→ **EXERCISE DESCRIPTION**
Return exactly the span of lines in the following data that opens with the line containing "StronglySorted R (l1" and closes with the line containing "Z.of_nat (length l) ≤ MAX_VERSIONS) ∧". Include nothing else.

→ **RECORDS FOR THIS EXERCISE**
(** C26.  At most one template is the default of a protocol for a category:
    every creation, update and deletion of a template keeps it so, wherever
    it fails. *)
Theorem one_default_kept protocol w :
  one_default (v_tables (view w) MNotificationTemplate) →
  (∀ body uuid now, wp (createEmailTemplate en protocol body uuid now)
    (λ _ w', one_default (v_tables (view w') MNotificationTemplate)) w) ∧
  (∀ id body uuid now, wp (updateEmailTemplate en protocol id body uuid now)
    (λ _ w', one_default (v_tables (view w') MNotificationTemplate)) w) ∧
  (∀ id, wp (deleteEmailTemplate protocol id)
    (λ _ w', one_default (v_tables (view w') MNotificationTemplate)) w).
Proof.
  intros Hone. split_and!.
  - intros body uuid now. unfold createEmailTemplate.
    destruct (_ <? _); [by apply wp_raise |]. destruct (negb _); [by apply wp_raise |].
    apply wp_bind. eapply wp_mono; [apply clear_spec |]. intros r w1 (Ho & Hn & _).
    destruct r as [[] | e]; [| by apply Ho].
    apply wp_bind, (wp_create MNotificationTemplate); [| intros e w2 ->; by apply Ho].
    intros i t w2 -> _ _ Hv2. apply wp_ret. rewrite Hv2. cbn. rewrite upd_eq.
    apply one_default_insert; [by apply Ho |]. intros Hd. by apply no_default_delete, Hn.
  - intros id body uuid now. unfold updateEmailTemplate. destruct (_ <? _); [by apply wp_raise |].
    apply wp_bind. eapply wp_mono; [apply get_template_spec |]. intros r w1 [Hv1 Hget].
    destruct r as [existing | e]; [| by rewrite Hv1].
    destruct (Hget existing eq_refl) as (Hk & Hp & _). clear Hget.
    apply wp_bind. eapply wp_mono; [apply clear_spec |]. rewrite Hv1. intros r w2 (Ho & Hn & Hrows).
    destruct r as [[] | e]; [| by apply Ho]. specialize (Ho Hone).
    apply wp_bind, (wp_keeps {| fr_table m := m = MNotificationTemplateVersion; fr_job _ := False;
      fr_key _ := False; fr_send _ := False |}).
    { unfold add_version. keeps. }
    intros r w3 [Ht _ _ _]. specialize (Ht MNotificationTemplate ltac:(done)).
    destruct r as [newHtml | e]; [| by rewrite Ht].
    apply wp_bind, (wp_update MNotificationTemplate); [| intros e w4 Hv4; by rewrite Hv4, Ht].
    intros k t w4 Hkt ->%bool_decide_eq_true Hv4. apply wp_ret. rewrite Hv4. cbn. rewrite upd_eq, Ht.
    rewrite Ht in Hkt. apply one_default_insert; [done |].
    destruct (Hrows _ _ Hk) as (t' & Ht' & Hp' & Hc').
    assert (t = t') as -> by (eapply Some_agree; [exact Hkt | exact Ht']).
    unfold updated_template. cbn. intros Hd. rewrite Hp', Hc', Hp.
    destruct (ub_isDefault body) as [[]|] eqn:Hb; cbn in *; [by apply no_default_delete, Hn | done |].
    intros j s H Hsp Hsc. destruct (delete_found _ _ _ _ H) as [Hne Hs]. destruct (nt_isDefault s) eqn:Hds; [| done].
    exfalso. apply Hne. eapply Ho; [exact Hkt | exact Hs | done..| |]; congruence.
  - intros id. unfold deleteEmailTemplate.
    apply wp_bind. eapply wp_mono; [apply get_template_spec |]. intros r w1 [Hv1 _].
    destruct r as [existing | e]; [| by rewrite Hv1].
    apply wp_bind, (wp_update MNotificationTemplate); [| intros e w2 ->; by rewrite Hv1].
    intros k t w2 Hkt _ Hv2. apply wp_ret. rewrite Hv2. cbn. rewrite upd_eq. rewrite Hv1 in *.
    apply one_default_insert; [done |]. cbn. intros Hd j s H Hsp Hsc. destruct (delete_found _ _ _ _ H) as [Hne Hs].
    destruct (nt_isDefault s) eqn:Hds; [| done]. exfalso. apply Hne.
    eapply Hone; [exact Hkt | exact Hs | done..].
Qed.
End defaults.

(** ** Lemmas: the history *)

Lemma sorted_split {A} (R : A → A → Prop) l1 l2 x y :
  StronglySorted R (l1 ++ l2) → x ∈ l1 → y ∈ l2 → R x y.
Proof.
  induction l1 as [|z l1 IH]; [by intros _ ?%elem_of_nil |]. cbn. inversion 1 as [|? ? Hs Hz]; subst.
  intros [-> | Hx]%elem_of_cons Hy; [| by apply IH].
  rewrite list.Forall_forall in Hz. apply Hz, elem_of_app. by right.
Qed.

Section history.
Context `{B : Backend} `{BL : !BackendLaws B} (en : Engine).

Abbreviation versions w := (v_tables (view w) MNotificationTemplateVersion).

(** At most ten versions of the template, and none older than one that went. *)
Definition trimmed_history (id : string) (w w' : World) : Prop :=
  (∀ l, selects MNotificationTemplateVersion (version_of id) None (versions w') l →
     Z.of_nat (length l) ≤ MAX_VERSIONS) ∧
  ∀ k u k' v, versions w !! k = Some u → version_of id k u = true → versions w' !! k = None →
    versions w' !! k' = Some v → version_of id k' v = true → ntv_version u ≤ ntv_version v.

Abbreviation kept ids t :=
  (delete_where (m := MNotificationTemplateVersion) (λ k _, bool_decide (k ∈ ids)) t).

Lemma lookup_kept (ids : list string) (t : gmap string (row MNotificationTemplateVersion)) k :
  kept ids t !! k = if bool_decide (k ∈ ids) then None else t !! k.
Proof.
  pose proof (lookup_delete_where (m := MNotificationTemplateVersion)
    (λ k _, bool_decide (k ∈ ids)) t k) as HL.
  etrans; [exact HL |]. destruct (t !! k); cbn; by case_bool_decide.
Qed.

Lemma kept_found (ids : list string) (t : gmap string (row MNotificationTemplateVersion)) k v :
  kept ids t !! k = Some v → k ∉ ids ∧ t !! k = Some v.
Proof.
  intros H. pose proof (eq_trans (eq_sym (lookup_kept ids t k)) H) as H'.
  by case_bool_decide.
Qed.

Lemma kept_gone (ids : list string) (t : gmap string (row MNotificationTemplateVersion)) k u :
  t !! k = Some u → kept ids t !! k = None → k ∈ ids.
Proof.
  intros Hk H. pose proof (eq_trans (eq_sym (lookup_kept ids t k)) H) as H'.
  case_bool_decide; [done |]. pose proof (eq_trans (eq_sym Hk) H'). discriminate.
Qed.

Lemma add_version_spec existing sanitizedHtml subjectTemplate uuid w :
  by_key MNotificationTemplateVersion (versions w) →
  wp (add_version existing sanitizedHtml subjectTemplate uuid)
    (λ r w', r = Ok () → trimmed_history (nt_id existing) w w') w.
Proof.
  intros Hkey. unfold add_version. set (id := nt_id existing).
  apply wp_bind, (wp_create MNotificationTemplateVersion); [| done]. intros i r w1 Hr Hfresh _ Hv1.
  assert (versions w1 = <[row_key MNotificationTemplateVersion r := r]> (versions w)) as Ht1
    by (rewrite Hv1; apply upd_eq). clear Hv1.
  assert (by_key MNotificationTemplateVersion (versions w1)) as Hkey1.
  { rewrite Ht1. intros k x [[<- <-] | [_ Hx]]%lookup_insert_Some; [done | by apply Hkey]. }
  assert (∀ k u, versions w !! k = Some u → versions w1 !! k = Some u) as Hold.
  { intros k u Hk. rewrite Ht1. apply lookup_insert_Some. right. split; [| done].
    intros <-. rewrite Hfresh in Hk. discriminate Hk. }
  apply wp_bind. unfold count. apply wp_bind, (wp_find_many MNotificationTemplateVersion);
    [| done]. intros l1 w2 Hs1 Hv2. apply wp_ret.
  destruct (Z.ltb_spec MAX_VERSIONS (Z.of_nat (length l1))) as [Hmany | Hfew].
  2: { apply wp_ret. intros _. unfold trimmed_history. rewrite Hv2. split.
       - intros l Hl. by rewrite (selects_length _ _ _ _ _ _ _ Hkey1 Hl Hs1).
       - intros k u k' v Hk _ Hnone. apply Hold in Hk. rewrite Hk in Hnone. discriminate Hnone. }
  apply wp_bind, (wp_find_many MNotificationTemplateVersion); [| done]. intros l2 w3 Hs2 Hv3.
  rewrite Hv2 in Hs2. set (n := Z.to_nat _). set (ids := ntv_id <$> take n l2).
  apply wp_delete_many; [| done]. intros w4 Hv4 _.
  assert (versions w4 = delete_where (m := MNotificationTemplateVersion)
    (λ k _, bool_decide (k ∈ ids)) (versions w1)) as Ht4.
  { rewrite Hv4, Hv3, Hv2. apply upd_eq. }
  destruct (selects_keys _ _ _ _ _ Hkey1 Hs2) as [Hnd2 Hk2].
  assert (ntv_id <$> l2 = ids ++ (ntv_id <$> drop n l2)) as Hsplit.
  { unfold ids. by rewrite <- fmap_app, take_drop. }
  split.
  - intros l Hl. rewrite Ht4 in Hl.
    assert (by_key MNotificationTemplateVersion (versions w4)) as Hkey4.
    { rewrite Ht4. intros k x Hx. destruct (kept_found _ _ _ _ Hx). by apply Hkey1. }
    rewrite Ht4 in Hkey4. destruct (selects_keys _ _ _ _ _ Hkey4 Hl) as [Hnd Hk].
    assert (length (ids ++ (row_key MNotificationTemplateVersion <$> l)) ≤ length l2)%nat as Hlen.
    { rewrite <- (length_fmap (row_key MNotificationTemplateVersion) l2).
      apply submseteq_length, NoDup_submseteq.
      - apply list.NoDup_app. split_and!; [| | done].
        + cbn in Hnd2. rewrite Hsplit in Hnd2. by apply list.NoDup_app in Hnd2 as [? _].
        + intros k Hin Hin'. apply Hk in Hin' as (v & Hv & _). by destruct (kept_found _ _ _ _ Hv).
      - intros k [Hin | Hin]%elem_of_app.
        + cbn. rewrite Hsplit. apply elem_of_app. by left.
        + apply Hk in Hin as (v & Hv & Hp). apply Hk2.
          exists v. by destruct (kept_found _ _ _ _ Hv). }
    rewrite length_app, length_fmap in Hlen. unfold ids in Hlen.
    rewrite length_fmap, length_take in Hlen.
    pose proof (selects_length _ _ _ _ _ _ _ Hkey1 Hs1 Hs2) as Heq.
    unfold MAX_VERSIONS in *. subst n. cbn [row] in *. lia.
  - intros k u k' v Hk Hpu Hnone Hkv Hpv. apply Hold in Hk. rewrite Ht4 in Hnone, Hkv.
    pose proof (kept_gone _ _ _ _ Hk Hnone) as Hin. destruct (kept_found _ _ _ _ Hkv) as [Hin' Hkv'].
    destruct Hs2 as (Hsort & _ & Hall).
    assert (∀ j x, versions w1 !! j = Some x → version_of id j x = true → x ∈ l2 ∧ ntv_id x = j)
      as Hrow by (intros j x Hx Hp; split; [by eapply Hall | exact (Hkey1 _ _ Hx)]).
    destruct (Hrow _ _ Hk Hpu) as [Hu Hidu], (Hrow _ _ Hkv' Hpv) as [Hv Hidv].
    cbn in Hnd2. rewrite Hsplit in Hnd2. apply list.NoDup_app in Hnd2 as (_ & Hdisj & _).
    rewrite <- (take_drop n l2) in Hu, Hv, Hsort.
    eapply (sorted_split (λ a b, ntv_version a ≤ ntv_version b)); [exact Hsort | |].
    + apply elem_of_app in Hu as [? | Hu]; [done |]. exfalso.
      apply (Hdisj k Hin). rewrite <- Hidu. by apply list_elem_of_fmap_2.
    + apply elem_of_app in Hv as [Hv | ?]; [| done]. exfalso. apply Hin'. rewrite <- Hidv.
      unfold ids. by apply list_elem_of_fmap_2.
Qed.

→ **RESULT OF THE EXERCISE**
  StronglySorted R (l1 ++ l2) → x ∈ l1 → y ∈ l2 → R x y.
Proof.
  induction l1 as [|z l1 IH]; [by intros _ ?%elem_of_nil |]. cbn. inversion 1 as [|? ? Hs Hz]; subst.
  intros [-> | Hx]%elem_of_cons Hy; [| by apply IH].
  rewrite list.Forall_forall in Hz. apply Hz, elem_of_app. by right.
Qed.

Section history.
Context `{B : Backend} `{BL : !BackendLaws B} (en : Engine).

Abbreviation versions w := (v_tables (view w) MNotificationTemplateVersion).

(** At most ten versions of the template, and none older than one that went. *)
Definition trimmed_history (id : string) (w w' : World) : Prop :=
  (∀ l, selects MNotificationTemplateVersion (version_of id) None (versions w') l →
     Z.of_nat (length l) ≤ MAX_VERSIONS) ∧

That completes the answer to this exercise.